Start of Block
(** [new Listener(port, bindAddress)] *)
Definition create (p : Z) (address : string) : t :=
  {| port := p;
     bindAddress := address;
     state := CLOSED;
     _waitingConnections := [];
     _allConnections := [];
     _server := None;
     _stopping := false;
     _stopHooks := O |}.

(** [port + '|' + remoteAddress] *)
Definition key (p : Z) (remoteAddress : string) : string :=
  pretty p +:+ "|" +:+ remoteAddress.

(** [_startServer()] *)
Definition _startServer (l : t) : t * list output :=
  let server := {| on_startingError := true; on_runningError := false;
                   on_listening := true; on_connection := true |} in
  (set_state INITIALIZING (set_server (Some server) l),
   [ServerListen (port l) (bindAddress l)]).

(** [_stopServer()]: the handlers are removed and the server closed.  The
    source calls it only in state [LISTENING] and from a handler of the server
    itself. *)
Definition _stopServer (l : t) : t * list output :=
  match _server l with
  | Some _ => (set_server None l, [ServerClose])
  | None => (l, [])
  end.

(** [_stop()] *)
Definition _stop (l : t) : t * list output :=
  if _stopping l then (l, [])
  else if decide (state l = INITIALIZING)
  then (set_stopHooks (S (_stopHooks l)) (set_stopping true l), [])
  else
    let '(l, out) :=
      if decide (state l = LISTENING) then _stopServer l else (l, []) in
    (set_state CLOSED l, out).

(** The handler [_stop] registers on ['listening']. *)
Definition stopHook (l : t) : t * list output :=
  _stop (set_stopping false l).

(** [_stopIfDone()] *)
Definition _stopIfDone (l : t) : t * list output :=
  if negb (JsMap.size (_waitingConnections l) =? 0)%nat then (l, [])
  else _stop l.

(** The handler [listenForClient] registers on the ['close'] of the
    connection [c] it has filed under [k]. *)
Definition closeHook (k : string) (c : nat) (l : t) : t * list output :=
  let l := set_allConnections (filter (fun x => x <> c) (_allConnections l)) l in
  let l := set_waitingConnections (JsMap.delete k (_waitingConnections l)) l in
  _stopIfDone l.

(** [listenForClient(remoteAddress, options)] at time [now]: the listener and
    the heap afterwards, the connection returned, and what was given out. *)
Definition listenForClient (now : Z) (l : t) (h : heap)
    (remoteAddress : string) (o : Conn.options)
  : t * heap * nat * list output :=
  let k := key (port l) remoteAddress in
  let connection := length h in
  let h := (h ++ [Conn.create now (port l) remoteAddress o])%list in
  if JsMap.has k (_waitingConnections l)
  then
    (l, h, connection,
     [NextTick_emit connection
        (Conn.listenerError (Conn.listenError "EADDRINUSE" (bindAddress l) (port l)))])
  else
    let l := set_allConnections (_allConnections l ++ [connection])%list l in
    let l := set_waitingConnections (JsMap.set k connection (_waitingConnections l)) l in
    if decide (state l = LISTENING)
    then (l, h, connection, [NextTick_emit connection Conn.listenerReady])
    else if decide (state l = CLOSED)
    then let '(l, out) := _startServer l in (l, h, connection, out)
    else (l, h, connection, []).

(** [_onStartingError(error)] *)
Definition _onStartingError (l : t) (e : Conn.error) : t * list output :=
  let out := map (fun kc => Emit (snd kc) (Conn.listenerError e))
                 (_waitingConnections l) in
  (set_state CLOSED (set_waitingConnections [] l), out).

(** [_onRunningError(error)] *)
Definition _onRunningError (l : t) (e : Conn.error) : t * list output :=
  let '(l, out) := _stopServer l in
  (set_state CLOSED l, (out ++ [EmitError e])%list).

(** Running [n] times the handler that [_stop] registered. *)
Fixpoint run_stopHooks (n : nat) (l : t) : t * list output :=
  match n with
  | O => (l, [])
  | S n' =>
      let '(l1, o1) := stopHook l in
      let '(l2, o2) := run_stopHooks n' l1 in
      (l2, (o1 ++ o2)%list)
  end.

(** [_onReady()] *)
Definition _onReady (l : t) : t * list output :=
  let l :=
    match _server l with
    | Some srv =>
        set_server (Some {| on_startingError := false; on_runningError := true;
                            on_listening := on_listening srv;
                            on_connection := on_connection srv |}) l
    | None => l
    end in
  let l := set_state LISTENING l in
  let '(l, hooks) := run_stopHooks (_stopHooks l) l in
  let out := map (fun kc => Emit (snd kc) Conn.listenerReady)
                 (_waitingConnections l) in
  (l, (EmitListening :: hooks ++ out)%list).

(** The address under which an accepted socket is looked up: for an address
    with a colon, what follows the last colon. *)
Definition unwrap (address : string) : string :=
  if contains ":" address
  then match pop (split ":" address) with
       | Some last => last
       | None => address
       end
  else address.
End of Block
Start of Block
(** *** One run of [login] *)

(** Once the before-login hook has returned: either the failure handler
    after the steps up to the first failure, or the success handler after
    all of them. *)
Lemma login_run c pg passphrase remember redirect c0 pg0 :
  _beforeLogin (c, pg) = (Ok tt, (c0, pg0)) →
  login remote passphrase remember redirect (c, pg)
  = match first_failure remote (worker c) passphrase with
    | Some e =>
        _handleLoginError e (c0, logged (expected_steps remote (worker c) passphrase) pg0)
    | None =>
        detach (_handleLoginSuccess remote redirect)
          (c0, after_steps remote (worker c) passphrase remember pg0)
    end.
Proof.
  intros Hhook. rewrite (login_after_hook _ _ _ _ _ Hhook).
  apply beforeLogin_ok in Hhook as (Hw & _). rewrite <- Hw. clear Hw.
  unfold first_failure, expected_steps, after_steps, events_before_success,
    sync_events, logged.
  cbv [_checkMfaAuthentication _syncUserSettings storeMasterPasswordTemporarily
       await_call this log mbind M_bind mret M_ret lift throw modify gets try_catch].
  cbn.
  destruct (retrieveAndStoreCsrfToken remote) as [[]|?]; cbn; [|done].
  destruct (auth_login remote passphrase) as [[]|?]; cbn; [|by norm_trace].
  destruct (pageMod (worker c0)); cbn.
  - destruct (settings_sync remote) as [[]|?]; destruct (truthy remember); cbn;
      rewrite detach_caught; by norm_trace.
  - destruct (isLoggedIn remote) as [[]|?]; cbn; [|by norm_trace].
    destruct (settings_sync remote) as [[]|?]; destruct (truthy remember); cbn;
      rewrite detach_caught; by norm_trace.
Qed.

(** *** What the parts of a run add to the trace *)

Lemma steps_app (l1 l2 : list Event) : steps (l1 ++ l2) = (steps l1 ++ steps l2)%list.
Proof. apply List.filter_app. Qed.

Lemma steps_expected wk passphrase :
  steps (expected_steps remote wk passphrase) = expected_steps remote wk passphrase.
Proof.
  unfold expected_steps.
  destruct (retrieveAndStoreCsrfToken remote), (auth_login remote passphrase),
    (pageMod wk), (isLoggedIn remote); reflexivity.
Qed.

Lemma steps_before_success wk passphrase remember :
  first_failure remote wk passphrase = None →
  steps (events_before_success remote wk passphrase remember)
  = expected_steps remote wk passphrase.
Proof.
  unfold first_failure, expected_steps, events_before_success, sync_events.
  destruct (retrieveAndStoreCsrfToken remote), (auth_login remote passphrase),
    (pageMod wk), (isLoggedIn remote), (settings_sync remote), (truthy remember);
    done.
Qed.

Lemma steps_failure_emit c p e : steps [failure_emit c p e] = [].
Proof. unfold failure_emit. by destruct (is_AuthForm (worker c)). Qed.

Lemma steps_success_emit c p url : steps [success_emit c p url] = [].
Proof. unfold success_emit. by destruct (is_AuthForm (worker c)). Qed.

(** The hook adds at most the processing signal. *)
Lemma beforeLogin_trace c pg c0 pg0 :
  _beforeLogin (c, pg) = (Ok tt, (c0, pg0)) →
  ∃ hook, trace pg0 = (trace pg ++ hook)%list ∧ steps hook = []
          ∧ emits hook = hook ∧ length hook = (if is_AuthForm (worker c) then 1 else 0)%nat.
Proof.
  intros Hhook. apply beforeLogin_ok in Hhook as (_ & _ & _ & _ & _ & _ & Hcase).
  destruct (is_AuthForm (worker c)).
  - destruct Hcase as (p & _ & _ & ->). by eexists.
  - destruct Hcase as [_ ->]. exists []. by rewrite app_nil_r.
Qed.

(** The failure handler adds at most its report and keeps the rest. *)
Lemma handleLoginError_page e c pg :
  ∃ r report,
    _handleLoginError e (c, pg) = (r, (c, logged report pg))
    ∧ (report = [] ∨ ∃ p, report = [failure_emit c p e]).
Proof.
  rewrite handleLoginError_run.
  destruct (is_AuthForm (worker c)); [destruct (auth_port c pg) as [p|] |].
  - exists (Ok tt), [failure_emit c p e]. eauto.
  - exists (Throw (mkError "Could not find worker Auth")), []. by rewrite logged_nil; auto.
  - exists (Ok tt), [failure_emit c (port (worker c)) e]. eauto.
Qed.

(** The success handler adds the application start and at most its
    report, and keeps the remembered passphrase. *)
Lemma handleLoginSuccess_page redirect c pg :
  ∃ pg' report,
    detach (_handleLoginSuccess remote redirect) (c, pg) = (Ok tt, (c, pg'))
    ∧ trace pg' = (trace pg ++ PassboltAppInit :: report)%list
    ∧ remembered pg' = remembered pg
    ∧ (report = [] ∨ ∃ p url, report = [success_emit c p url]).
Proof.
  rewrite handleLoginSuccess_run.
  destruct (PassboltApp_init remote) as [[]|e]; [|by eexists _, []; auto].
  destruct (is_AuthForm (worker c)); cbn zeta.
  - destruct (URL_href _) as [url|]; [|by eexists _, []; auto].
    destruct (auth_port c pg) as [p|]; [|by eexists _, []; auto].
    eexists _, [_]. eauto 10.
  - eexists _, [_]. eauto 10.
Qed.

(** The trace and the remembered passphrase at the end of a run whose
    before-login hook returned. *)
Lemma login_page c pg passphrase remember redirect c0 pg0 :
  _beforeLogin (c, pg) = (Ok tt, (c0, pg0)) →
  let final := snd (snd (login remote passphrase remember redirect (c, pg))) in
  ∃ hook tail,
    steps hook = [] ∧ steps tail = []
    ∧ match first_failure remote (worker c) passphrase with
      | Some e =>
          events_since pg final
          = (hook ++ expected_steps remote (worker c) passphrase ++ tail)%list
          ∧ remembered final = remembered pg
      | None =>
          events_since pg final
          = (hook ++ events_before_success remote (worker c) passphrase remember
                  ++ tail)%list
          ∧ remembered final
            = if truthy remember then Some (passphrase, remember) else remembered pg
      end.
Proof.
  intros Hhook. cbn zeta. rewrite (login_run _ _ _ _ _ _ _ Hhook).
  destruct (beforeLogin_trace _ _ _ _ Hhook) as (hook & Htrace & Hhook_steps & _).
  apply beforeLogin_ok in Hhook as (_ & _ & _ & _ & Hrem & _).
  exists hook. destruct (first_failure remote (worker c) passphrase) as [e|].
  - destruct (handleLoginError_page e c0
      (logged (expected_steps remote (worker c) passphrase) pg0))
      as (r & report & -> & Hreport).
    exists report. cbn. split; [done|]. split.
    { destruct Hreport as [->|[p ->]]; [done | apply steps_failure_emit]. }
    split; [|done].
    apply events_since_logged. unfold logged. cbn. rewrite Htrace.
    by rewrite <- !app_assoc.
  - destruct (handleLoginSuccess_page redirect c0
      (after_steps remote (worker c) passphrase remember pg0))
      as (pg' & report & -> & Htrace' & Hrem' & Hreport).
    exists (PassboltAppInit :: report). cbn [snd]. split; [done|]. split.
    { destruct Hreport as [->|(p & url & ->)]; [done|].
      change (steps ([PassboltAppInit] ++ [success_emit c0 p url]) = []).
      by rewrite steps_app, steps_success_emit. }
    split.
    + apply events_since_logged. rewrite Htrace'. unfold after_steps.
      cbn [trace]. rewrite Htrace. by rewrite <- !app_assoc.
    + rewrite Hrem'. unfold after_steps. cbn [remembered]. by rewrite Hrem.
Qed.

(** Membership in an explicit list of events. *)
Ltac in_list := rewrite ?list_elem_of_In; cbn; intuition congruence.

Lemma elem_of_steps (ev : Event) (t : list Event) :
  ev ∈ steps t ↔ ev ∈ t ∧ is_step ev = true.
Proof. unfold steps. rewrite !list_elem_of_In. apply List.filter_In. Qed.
End of Block
> _WHAT TO PRODUCE_
Please copy, exactly and with nothing else, the lines above beginning at the line that has "(** The handler [_stop]" and ending with the line that has "if negb (JsMap.size".

> _RESULT OF THE EXERCISE_
(** The handler [_stop] registers on ['listening']. *)
Definition stopHook (l : t) : t * list output :=
  _stop (set_stopping false l).

(** [_stopIfDone()] *)
Definition _stopIfDone (l : t) : t * list output :=
  if negb (JsMap.size (_waitingConnections l) =? 0)%nat then (l, [])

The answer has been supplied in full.